I understand the sense of urgency. When the mood strikes, the creative mind needs to continue being artistic. Taking a little time to plan ahead is a road block and can derail the creative process. I would suggest two things: plan ahead before the mood strikes and take a little time when it does to prevent major derailments down the road.

One of the best things I learned after college while working in Hollywood, was to take a little extra time to get it done right the first time. If you don't, hastiness will come back to haunt you. I had a couple of great mentors there at Bernie Grundman Mastering. Karl Bischof and Beno May. Both demonstrated the necessity for proper planning. Studio construction and maintenance is a topic for another day. On to prep work.

Before I work with a band, we have a pre-production meeting to discuss everything from instrumentation to workflow to new strings on a guitars and new heads on drums a day or two in advance of the session. If you are a musician and are planning to record yourself, it would behoove you to have that meeting with yourself. A couple of ideas to ponder.

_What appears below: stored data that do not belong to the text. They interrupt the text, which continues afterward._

(** *** The resume transition *)

Lemma return_from_seh_prefix j :
  let esp := cpu j ESP in
  let ctx := load32 (vm j) (esp + 8) in
  let old_seh := load32 (vm j) tib_address in
  let new_seh := load32 (vm j) old_seh in
  Mem.is_mapped (vm j) (esp + 8) 4 = true ->
  Mem.is_mapped (vm j) (ctx + 0xc4) 4 = true ->
  Mem.is_mapped (vm j) tib_address 4 = true ->
  Mem.is_mapped (vm j) old_seh 4 = true ->
  exists l,
    return_from_seh j =
      resume_branch ctx
        (mkJitter (upd_reg ESP (load32 (vm j) (ctx + 0xc4)) (cpu j))
                  (cpu_exception j)
                  (store32 (vm j) tib_address new_seh)
                  (vm_exception j) (pc j) (seh_count j) l).
Proof.
  intros esp ctx old_seh new_seh Harg Hctx Htib Hold.
  eexists. unfold return_from_seh.
  rewrite bind_get_reg. fold esp.
  rewrite bind_get_mem by exact Harg.
  rewrite bind_upck32 by apply length_peek.
  fold (load32 (vm j) (esp + 8)). fold ctx.
  rewrite bind_emit by discriminate. jflat.
  rewrite bind_get_mem by exact Hctx.
  rewrite bind_upck32 by apply length_peek.
  fold (load32 (vm j) (ctx + 0xc4)).
  rewrite bind_set_reg. jflat.
  rewrite bind_emit by discriminate. jflat.
  rewrite bind_get_mem by exact Htib.
  rewrite bind_upck32 by apply length_peek.
  fold (load32 (vm j) tib_address). fold old_seh.
  rewrite bind_get_mem by exact Hold.
  rewrite bind_upck32 by apply length_peek.
  fold (load32 (vm j) old_seh). fold new_seh.
  rewrite bind_emit by discriminate. jflat.
  rewrite bind_pck32 by apply load32_range.
  rewrite bind_set_mem by exact Htib. jflat.
  unfold dump_seh. rewrite bind_bind.
  erewrite bind_ok
    by (apply dump_seh_walk_run; [lia | mapped_tac]).
  cbv zeta. jflat. rewrite bind_ret.
  unfold resume_branch, store32. reflexivity.
Qed.

Lemma resume_branch_continue ctx j :
  cpu j EAX = 0 ->
  Mem.is_mapped (vm j) ctx C.sizeof = true ->
  exists l,
    resume_branch ctx j =
      (Ok tt,
       mkJitter (restored_regs (vm j) ctx (cpu j)) (cpu_exception j) (vm j)
                (vm_exception j) (restored_regs (vm j) ctx (cpu j) EIP)
                (seh_count j) l).
Proof.
  intros Heax Hm. eexists. unfold resume_branch.
  rewrite bind_get_reg, Heax. cbn [Z.eqb].
  rewrite bind_emit by discriminate.
  erewrite bind_ok by (apply ctxt2regs_ok; jflat; exact Hm).
  jflat.
  rewrite bind_get_reg. jflat.
  rewrite bind_set_pc. jflat.
  rewrite bind_emit by discriminate. reflexivity.
Qed.

Lemma resume_branch_search ctx j :
  cpu j EAX = 1 ->
  resume_branch ctx j = (Raise (NotImplementedError "-> seh, gameover"), j).
Proof.
  intros Heax. unfold resume_branch.
  rewrite bind_get_reg, Heax. cbn [Z.eqb Pos.eqb].
  rewrite bind_get_reg, Heax. cbn [Z.eqb Pos.eqb].
  rewrite bind_get_reg, Heax. cbn [Z.eqb Pos.eqb].
  reflexivity.
Qed.

Lemma resume_branch_other ctx j :
  cpu j EAX <> 0 -> cpu j EAX <> -1 -> cpu j EAX <> 1 ->
  resume_branch ctx j = (Ok tt, j).
Proof.
  intros H0 Hm1 H1. unfold resume_branch.
  apply Z.eqb_neq in H0, Hm1, H1.
  rewrite bind_get_reg, H0, bind_get_reg, Hm1, bind_get_reg, H1.
  reflexivity.
Qed.

Lemma handler_plain_return_ok disposition j :
  Mem.is_mapped (vm j) (cpu j ESP) 4 = true ->
  let ra := load32 (vm j) (cpu j ESP) in
  handler_plain_return disposition j =
    (Ok tt,
     mkJitter
       (upd_reg EIP ra
          (upd_reg ESP (cpu j ESP + 4) (upd_reg EAX disposition (cpu j))))
       (cpu_exception j) (vm j) (vm_exception j) ra (seh_count j) (logged j)).
Proof.
  intros Hm ra. unfold handler_plain_return.
  rewrite bind_set_reg, bind_get_reg. jflat.
  rewrite upd_reg_ne by discriminate.
  rewrite bind_get_mem by exact Hm.
  rewrite bind_upck32 by apply length_peek.
  fold (load32 (vm j) (cpu j ESP)). fold ra.
  rewrite bind_set_reg, bind_set_reg. jflat.
  reflexivity.
Qed.

Ltac jflat_in H :=
  cbv delta [with_vm with_cpu with_pc with_logged with_seh_count
             with_vm_exception with_cpu_exception] in H;
  cbn [vm cpu pc cpu_exception vm_exception seh_count logged] in H.

Lemma dispatch_cpu_ESP c :
  wf_cpu c -> 16 <= c ESP - 0x3c8 -> dispatch_cpu c ESP = c ESP - 0x3c8 - 16.
Proof.
  intros Hwf Hbase. pose proof (wf_cpu_u32 _ ESP Hwf).
  unfold dispatch_cpu. cbv zeta.
  rewrite upd_reg_ne by discriminate.
  apply upd_reg_read32; [reflexivity | lia].
Qed.

(** One fault, from the dispatch to the test of the disposition. *)
Lemma dispatch_and_return_run code disposition j :
  dispatch_ready j = true ->
  0 <= code < 4294967296 ->
  exists l,
    dispatch_and_return code disposition j =
      resume_branch (frame_base j + 0xfc)
        (mkJitter (upd_reg ESP (cpu j ESP) (returned_cpu disposition (cpu j)))
                  0 (resumed_mem code (cpu j) (vm j)) 0
                  return_from_exception (seh_count j + 1) l).
Proof.
  intros Hready Hcode.
  destruct (fake_seh_handler_ok code j Hready Hcode) as (eh & l & Hd).
  destruct (dispatch_ready_spec j Hready)
    as (Hwf & Hbase & Hframe & Htib & Hseh & Hdisj).
  unfold frame_base in *.
  pose proof (wf_cpu_u32 _ ESP Hwf) as Hesp.
  set (base := cpu j ESP - 0x3c8) in *.
  set (dm := dispatch_mem code (cpu j) (vm j)) in *.
  assert (Hsub : forall a n, base - 16 <= a ->
                   a + Z.of_nat n <= base + 0x1c8 ->
                   Mem.is_mapped dm a n = true).
  { intros a n Ha Hn. apply dispatch_mem_mapped.
    eapply is_mapped_sub; [exact Hframe | lia | lia]. }
  assert (E0 : dispatch_cpu (cpu j) ESP = base - 16)
    by (apply dispatch_cpu_ESP; assumption).
  assert (E1 : load32 dm (base - 16) = return_from_exception)
    by (apply dispatch_mem_return_address; assumption).
  assert (E2 : load32 dm (base - 4) = base + 0xfc)
    by (apply dispatch_mem_arg_context; assumption).
  assert (E3 : load32 dm (base + 0xfc + 196) = cpu j ESP)
    by (apply (dispatch_mem_context code (cpu j) (vm j)) with (r := ESP);
        assumption).
  assert (E4 : load32 dm tib_address = base + 0x14)
    by (apply dispatch_mem_tib; assumption).
  assert (E5 : load32 dm (base + 0x14) = load32 (vm j) tib_address)
    by (apply dispatch_mem_fake_prev; assumption).
  unfold dispatch_and_return.
  rewrite (bind_ok _ _ _ _ _ Hd). rewrite bind_set_pc. jflat.
  erewrite bind_ok
    by (apply handler_plain_return_ok; jflat; rewrite E0; apply Hsub; lia).
  cbv zeta. jflat. rewrite E0, E1.
  unfold at_trampoline. jflat. rewrite Z.eqb_refl.
  match goal with
  | |- context [return_from_seh ?jh] =>
      pose proof (return_from_seh_prefix jh) as Hr
  end.
  cbv zeta in Hr. jflat_in Hr.
  rewrite (upd_reg_ne EIP ESP) in Hr by discriminate.
  rewrite (upd_reg_read32 ESP) in Hr by (reflexivity || lia).
  replace (base - 16 + 4 + 8) with (base - 4) in Hr by lia.
  rewrite E2, E3, E4, E5 in Hr.
  destruct Hr as [l' Hr].
  - apply Hsub; lia.
  - apply Hsub; unfold_ctx; lia.
  - apply dispatch_mem_mapped; exact Htib.
  - apply Hsub; lia.
  - exists l'. rewrite Hr. unfold returned_cpu, resumed_mem. cbv zeta.
    fold base. fold dm.
    replace (base - 16 + 4) with (base - 12) by lia. reflexivity.
Qed.

End SehFacts.

(* ===================================================================== *)
(** ** Facts about the loader lists                                      *)
(* ===================================================================== *)

Module LoaderFacts.
Import Pack PackFacts Mem MemFacts Jit JitFacts Layout Seh Loader.
Local Open Scope jit_scope.

Lemma bind_entry_of {B} R x e (k : Z -> M B) j :
  module2entry R !! x = Some e -> bind (entry_of R x) k j = k e j.
Proof. intros H. unfold entry_of. now rewrite H. Qed.

Lemma bind_item {B} (l : list pe) i x (k : pe -> M B) j :
  l !! Z.to_nat i = Some x -> bind (item l i) k j = k x j.
Proof. intros H. unfold item. now rewrite H. Qed.

Lemma list_head_value : list_head = 3415724.
Proof. reflexivity. Qed.

(** *** One run of [set_link_list_entry] *)
Section Linking.
Variables (R : LoadedModules) (offset : Z) (L : list pe) (es : list Z).
Hypothesis HF : Forall2 (fun x e => module2entry R !! x = Some e) L es.
Hypothesis Hoff : 0 <= offset <= 16.
Hypothesis Hrange : Forall (fun e => 0 <= e /\ e + 24 <= 4294967296) es.

Lemma range_at i e :
  es !! i = Some e -> 0 <= e /\ e + 24 <= 4294967296.
Proof. intros He. exact (Forall_lookup_1 _ _ _ _ Hrange He). Qed.

Lemma linked_item idx :
  (idx < length L)%nat ->
  exists y ey,
    L !! idx = Some y /\ es !! idx = Some ey /\
    module2entry R !! y = Some ey /\ 0 <= ey /\ ey + 24 <= 4294967296.
Proof.
  intros Hidx.
  destruct (lookup_lt_is_Some_2 L idx Hidx) as [y Hy].
  destruct (Forall2_lookup_l _ _ _ _ _ HF Hy) as (ey & Hey & Hyey).
  exists y, ey. pose proof (range_at _ _ Hey). tauto.
Qed.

Firstly, it's a good idea to think about creating a template or two based on your workflow to have on hand before creativity bounces into the studio. That way you can be creative and still keep everything organized.

Secondly, if the templates are not there, take the extra thirty seconds to create a folder in the thoughtful location to house your project. Simply starting and creating a new project based on an old one and saving it willy-nilly on any drive, is a recipe for disaster.

In Pro Tools, there can be literally thousands of files for one session. The best practice is to have a dedicated drive for your audio. Some people might have multiple drives attached to their computers at any given time. This can be quite hard to manage down the road. Simplicity is the key. This is true for any DAW.

The second best piece of advice I learned from helping others correct their mistakes, is to have two backups of everything. Try to keep your backups incremental. There are programs out there that can help keep track of all that. SuperDuper! is one of them. This program can look at your source drive and your backup drive and look for the "newer" files and backup only those files. It sure beats comparing the dates of each file and cuts down on the number of duplicate files.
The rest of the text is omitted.